Agentic development is AI authorship that sits on top of a well-engineered substrate—a platform that already carries the design system, the shortcuts, the popover behavior, the responsive rules—and uses the agent to author the task-specific parts on top of that floor.

These are poles on a spectrum; real tools land somewhere between them. What matters is which pole a given tool tilts toward. Both are "AI building apps." They age very differently, and most of what follows is about why.

What the preference really measured

The users were rating beauty. They looked at screens. They noticed hierarchy, color, density, the overall first impression. They were not living inside a real workflow. They were not flipping between this app and ten others across a working day. They were not leaning on keyboard shortcuts that had to behave the same way across a suite of tools. They were rating the cover, because the cover was what we put in front of them. The test rewarded whichever approach produced the prettiest first screen. We should not be surprised by what it measured.

The AI-authored apps winning on looks is a real finding and worth taking seriously. It tells us something specific about what those apps are doing well. But it is not a verdict on which approach produces better software over time. What follows is about what the beauty test did not measure.

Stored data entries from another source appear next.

Lemma safe_interactive_mode fuel : safe (interactive_mode w fuel).
Proof.
  unfold interactive_mode. cbv zeta.
  assert (safe (bind (ask_until "Choose an option (1-2): "
                        (fun line => if bool_decide (line ∈ ["1"; "2"])
                                     then Some line else None) None)
                  (fun action_choice =>
                     if bool_decide (action_choice = "2")
                     then bind (fetch_recent_releases w 5)
                            (fun releases =>
                               match releases with
                               | [] =>
                                   bind (print "No recent releases found. Creating a new release instead.")
                                     (fun _ => interactive_create w fuel
                                        (find_files_by_extension w ["zip"])
                                        (find_files_by_extension w ["img"])
                                        (find_files_by_extension w ["sha256sum"]))
                               | _ => interactive_upload w releases
                                        (find_files_by_extension w ["zip"])
                                        (find_files_by_extension w ["img"])
                                        (find_files_by_extension w ["sha256sum"])
                               end)
                     else interactive_create w fuel
                            (find_files_by_extension w ["zip"])
                            (find_files_by_extension w ["img"])
                            (find_files_by_extension w ["sha256sum"])))) as Hmenu.
  { apply safe_bind; [apply safe_quiet, emits_ask_until; event_tac|]. intros choice.
    case_bool_decide; [|apply safe_interactive_create].
    apply safe_bind; [apply safe_quiet, emits_fetch_recent_releases; event_tac|].
    intros [|release releases]; [|apply safe_interactive_upload].
    apply safe_bind; [apply safe_quiet, emits_print; event_tac|]. intros _.
    apply safe_interactive_create. }
  destruct (find_files_by_extension w ["zip"]), (find_files_by_extension w ["img"]);
    try exact Hmenu.
  apply safe_quiet. emits_auto; event_tac.
Qed.
(** C3: the connection attempt is awaited under the fixed timeout of 3.0
    seconds; a probe whose attempt does not resolve within 3.0 seconds
    reports [closed], and it does so at the deadline instead of hanging. *)
Theorem probe_timeout_is_closed (nw : network) (ip : string) (port : Z) :
  ¬ resolves_within 3 (nw ip port) →
  probe_timeout = 3%Q
  ∧ (probe nw ip port).1 = Returned (ip, port, closed)
  ∧ (elapsed (probe nw ip port).2 == 3)%Q.
Proof.
  intros Hslow. split; [reflexivity|].
  rewrite probe_unfold.
  destruct (nw ip port) as [d|d e|]; cbn in Hslow.
  - destruct (Qle_bool d 3) eqn:Hd.
    + exfalso. apply Hslow. by apply Qle_bool_iff.
    + split; [reflexivity|]. cbn. apply Qplus_0_l.
  - destruct (Qle_bool d 3) eqn:Hd.
    + exfalso. apply Hslow. by apply Qle_bool_iff.
    + split; [reflexivity|]. cbn. apply Qplus_0_l.
  - split; [reflexivity|]. cbn. apply Qplus_0_l.
Qed.

Lemma probe_timeout_is_closed_witness :
  (probe Scenario.lan "10.0.0.7" 81).1 = Returned ("10.0.0.7", 81, closed)
  ∧ (elapsed (probe Scenario.lan "10.0.0.7" 81).2 == 3)%Q.
Proof.
  apply (probe_timeout_is_closed Scenario.lan "10.0.0.7" 81).
  cbn. intros [].
Defined.

(** C4 as stated fails: on a completed handshake the probe reports [open]
    and exchanges no data, but it never closes the connection. *)
Lemma probe_open_not_closed_counterexample :
  handshake_in_time (Scenario.lan "127.0.0.1" 80) = true
  ∧ ¬ ((probe Scenario.lan "127.0.0.1" 80).1
         = Returned ("127.0.0.1", 80, open)
       ∧ closes_connection (probe Scenario.lan "127.0.0.1" 80).2
       ∧ exchanges_no_data (probe Scenario.lan "127.0.0.1" 80).2).
Proof.
  split; [reflexivity|].
  intros (_ & Hclose & _). unfold closes_connection in Hclose.
  rewrite probe_unfold in Hclose. cbn in Hclose.
  apply list_elem_of_singleton in Hclose. discriminate Hclose.
Qed.

(** C4, amended: on a handshake completed within the timeout the probe
    reports [open], sending and reading no data on the connection; it
    does not close the established connection before returning. *)
Theorem probe_handshake_is_open (nw : network) (ip : string) (port : Z) :
  handshake_in_time (nw ip port) = true →
  (probe nw ip port).1 = Returned (ip, port, open)
  ∧ exchanges_no_data (probe nw ip port).2
  ∧ ¬ closes_connection (probe nw ip port).2.
Proof.
  intros Hopen. unfold exchanges_no_data, closes_connection.
  rewrite probe_unfold.
  destruct (nw ip port) as [d|d e|]; cbn in Hopen; try discriminate Hopen.
  rewrite Hopen. cbn.
  repeat split; try reflexivity;
    intros H%list_elem_of_singleton; discriminate H.
Qed.

Lemma probe_handshake_is_open_witness :
  (probe Scenario.lan "127.0.0.1" 80).1 = Returned ("127.0.0.1", 80, open)
  ∧ ¬ closes_connection (probe Scenario.lan "127.0.0.1" 80).2.
Proof.
  destruct (probe_handshake_is_open Scenario.lan "127.0.0.1" 80)
    as (H1 & _ & H2).
  - reflexivity.
  - split; [exact H1|exact H2].
Defined.

(** ** The event loop *)

Section LoopFacts.

Context {A : Type}.
Implicit Types (children : list (task A)) (order : list nat).

Lemma insert_by_time_perm x l : insert_by_time x l ≡ₚ x :: l.
Proof.
  induction l as [|y l IH]; cbn; [done|].
  destruct (Qle_bool _ _); [done|].
  rewrite IH. apply Permutation_swap.
Qed.

Lemma sort_by_time_perm l : sort_by_time l ≡ₚ l.
Proof.
  induction l as [|x l IH]; cbn; [done|].
  rewrite insert_by_time_perm. by rewrite IH.
Qed.

Lemma completion_order_perm children :
  completion_order children ≡ₚ seq 0 (length children).
Proof.
  unfold completion_order. rewrite sort_by_time_perm.
  rewrite fmap_imap.
  rewrite (imap_ext _ (λ j _, j)) by done.
  rewrite imap_seq_0. by rewrite list_fmap_id.
Qed.

Lemma completion_order_length children :
  length (completion_order children) = length children.
Proof. by rewrite completion_order_perm, length_seq. Qed.

Lemma completion_order_valid children :
  Forall (λ i, (i < length children)%nat) (completion_order children).
Proof.
  rewrite completion_order_perm. apply Forall_seq. intros j Hj. lia.
Qed.
(** [compute_rates] reads the first 100 entries of its argument: on an
    array of at least 100 entries it returns the transfer of those 100
    and ignores the rest; on a shorter one it raises [IndexError]. *)
Theorem compute_rates_length currents :
  ((100 <= length currents)%nat ->
   compute_rates currents = Return (map rate_of_current (firstn 100 currents)))
  /\ ((length currents < 100)%nat ->
      compute_rates currents = Raise IndexError).
Proof.
  split; intros Hlen; unfold compute_rates.
  - rewrite (mapM_map _ (fun i => rate_of_current (nth (Z.to_nat i) currents 0))).
    + now rewrite map_nth_firstn.
    + intros i Hi. apply range_In in Hi. unfold network_size_pc in Hi.
      rewrite np_get_inside by lia. reflexivity.
  - apply (mapM_raise _ _ (Z.of_nat (length currents))).
    + apply range_In. unfold network_size_pc. lia.
    + now rewrite np_get_past_end.
Qed.

Lemma compute_rates_length_witness :
  compute_rates (repeat 50 120) = Return (map rate_of_current (firstn 100 (repeat 50 120)))
  /\ compute_rates (repeat 50 99) = Raise IndexError.
Proof.
  split.
  - apply (proj1 (compute_rates_length (repeat 50 120))).
    rewrite repeat_length. lia.
  - apply (proj2 (compute_rates_length (repeat 50 99))).
    rewrite repeat_length. lia.
Defined.

(** ** Leaky integration in explore mode *)

(** With [delta_t = 0.01] the explore-mode update moves every current
    a fifth of the way to [I_place[i] - I_inh]: the distance to that
    level shrinks by the factor 0.8 in each step, so the level is the
    only fixed point. *)
Theorem update_currents_explore_relaxes
        currents intrinsic_e weights rates stp_d stp_f I_inh I_place i :
  sized currents -> sized I_place -> (0 <= i < 100)%Z ->
  exists currents',
    update_currents currents delta_t intrinsic_e weights rates stp_d stp_f
                    I_inh I_place false = Return currents'
    /\ sized currents'
    /\ entry currents' i - (entry I_place i - I_inh)
       = 0.8 * (entry currents i - (entry I_place i - I_inh)).
Proof.
  intros Hc Hp Hi. eexists. split; [now apply update_currents_explore|].
  split; [apply sized_map_units|].
  rewrite entry_map_units by assumption. unfold delta_t, tau_I. lra.
Qed.

Lemma update_currents_explore_relaxes_witness :
  exists currents',
    update_currents (np_ones 100) delta_t [] [] [] [] [] 0 (np_zeros 100) false
    = Return currents'
    /\ sized currents'
    /\ entry currents' 5 - (entry (np_zeros 100) 5 - 0)
       = 0.8 * (entry (np_ones 100) 5 - (entry (np_zeros 100) 5 - 0)).
Proof.
  apply update_currents_explore_relaxes; [reflexivity | reflexivity | lia].
Defined.

(** ** Intrinsic excitability *)

(** Whatever gain and rate it is given, one step of the gain update
    ends at or below [sigma_max = 4]; a gain at or above the baseline
    [sigma_ss = 0.1] stays there, and a gain at or below the baseline
    strictly grows: the sigmoid term is positive at every rate. *)
Theorem intrinsic_e_step_range e r :
  intrinsic_e_step e delta_t r <= sigma_max
  /\ (sigma_ss <= e -> sigma_ss <= intrinsic_e_step e delta_t r)
  /\ (e <= sigma_ss -> e < intrinsic_e_step e delta_t r).
Proof.
  unfold intrinsic_e_step, sigma_ss, sigma_max, delta_t. cbv zeta.
  match goal with |- context [exp ?u] => set (x := exp u) end.
  assert (Hx : 0 < x) by apply exp_pos.
  set (s := (4 - 1) / (1 + x)).
  assert (Hs : 0 < s) by (apply Rdiv_lt_0_compat; lra).
  destruct (Rgt_dec (((0.1 - e) / 10 + s) * 0.01 + e) 4) as [Hgt|Hle].
  - repeat split; intros; lra.
  - unfold Rgt in Hle. repeat split; intros; lra.
Qed.

Lemma intrinsic_e_step_range_witness :
  sigma_ss <= intrinsic_e_step 0.1 delta_t 0
  /\ 0 < intrinsic_e_step 0 delta_t 0.
Proof.
  split.
  - apply (proj1 (proj2 (intrinsic_e_step_range 0.1 0))). unfold sigma_ss. lra.
  - apply (proj2 (proj2 (intrinsic_e_step_range 0 0))). unfold sigma_ss. lra.
Defined.

(** ** Short-term plasticity *)

Lemma fold_Rmax_bounds lo hi v x :
  lo <= x <= hi -> (forall y, In y v -> lo <= y <= hi) ->
  lo <= fold_left Rmax v x <= hi.
Proof.
  revert x. induction v as [|y v IH]; intros x Hx Hv; [exact Hx|].
  simpl. apply IH.
  - pose proof (Hv y (or_introl eq_refl)). unfold Rmax.
    destruct (Rle_dec x y); lra.
  - intros z Hz. apply Hv. now right.
Qed.

Lemma fold_Rmin_bounds lo hi v x :
  lo <= x <= hi -> (forall y, In y v -> lo <= y <= hi) ->
  lo <= fold_left Rmin v x <= hi.
Proof.
  revert x. induction v as [|y v IH]; intros x Hx Hv; [exact Hx|].
  simpl. apply IH.
  - pose proof (Hv y (or_introl eq_refl)). unfold Rmin.
    destruct (Rle_dec x y); lra.
  - intros z Hz. apply Hv. now right.
Qed.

What no-code, template-based apps quietly provide

The apps users walked past in the evaluation were not thin. They were carrying a great deal of invisible craft; the kind users only notice when it goes missing.

Design tokens carry a shared theme across the suite. Change the palette, the contrast level, or the density setting in one place, and every app moves with it. Dark mode arrives everywhere at once. Accessibility adjustments reach every screen. Learn the visual grammar of one app and you already know the grammar of every other.

Keyboard shortcuts travel across apps. Ctrl-Shift-A  means the same thing in every tool. Tab order behaves the way it should. Shortcut muscle memory, one of the most quietly load-bearing features in enterprise software, survives the jump between tools.

Popovers that land where they should, stay on screen, survive a scroll, and dismiss correctly. This sounds trivial. It is not. Considerable engineering sits behind a popover that just works on a crowded page, near the edge of a viewport, under a sticky header, inside an iframe, on an underpowered device. Users never see any of it. They also never have to think about any of it.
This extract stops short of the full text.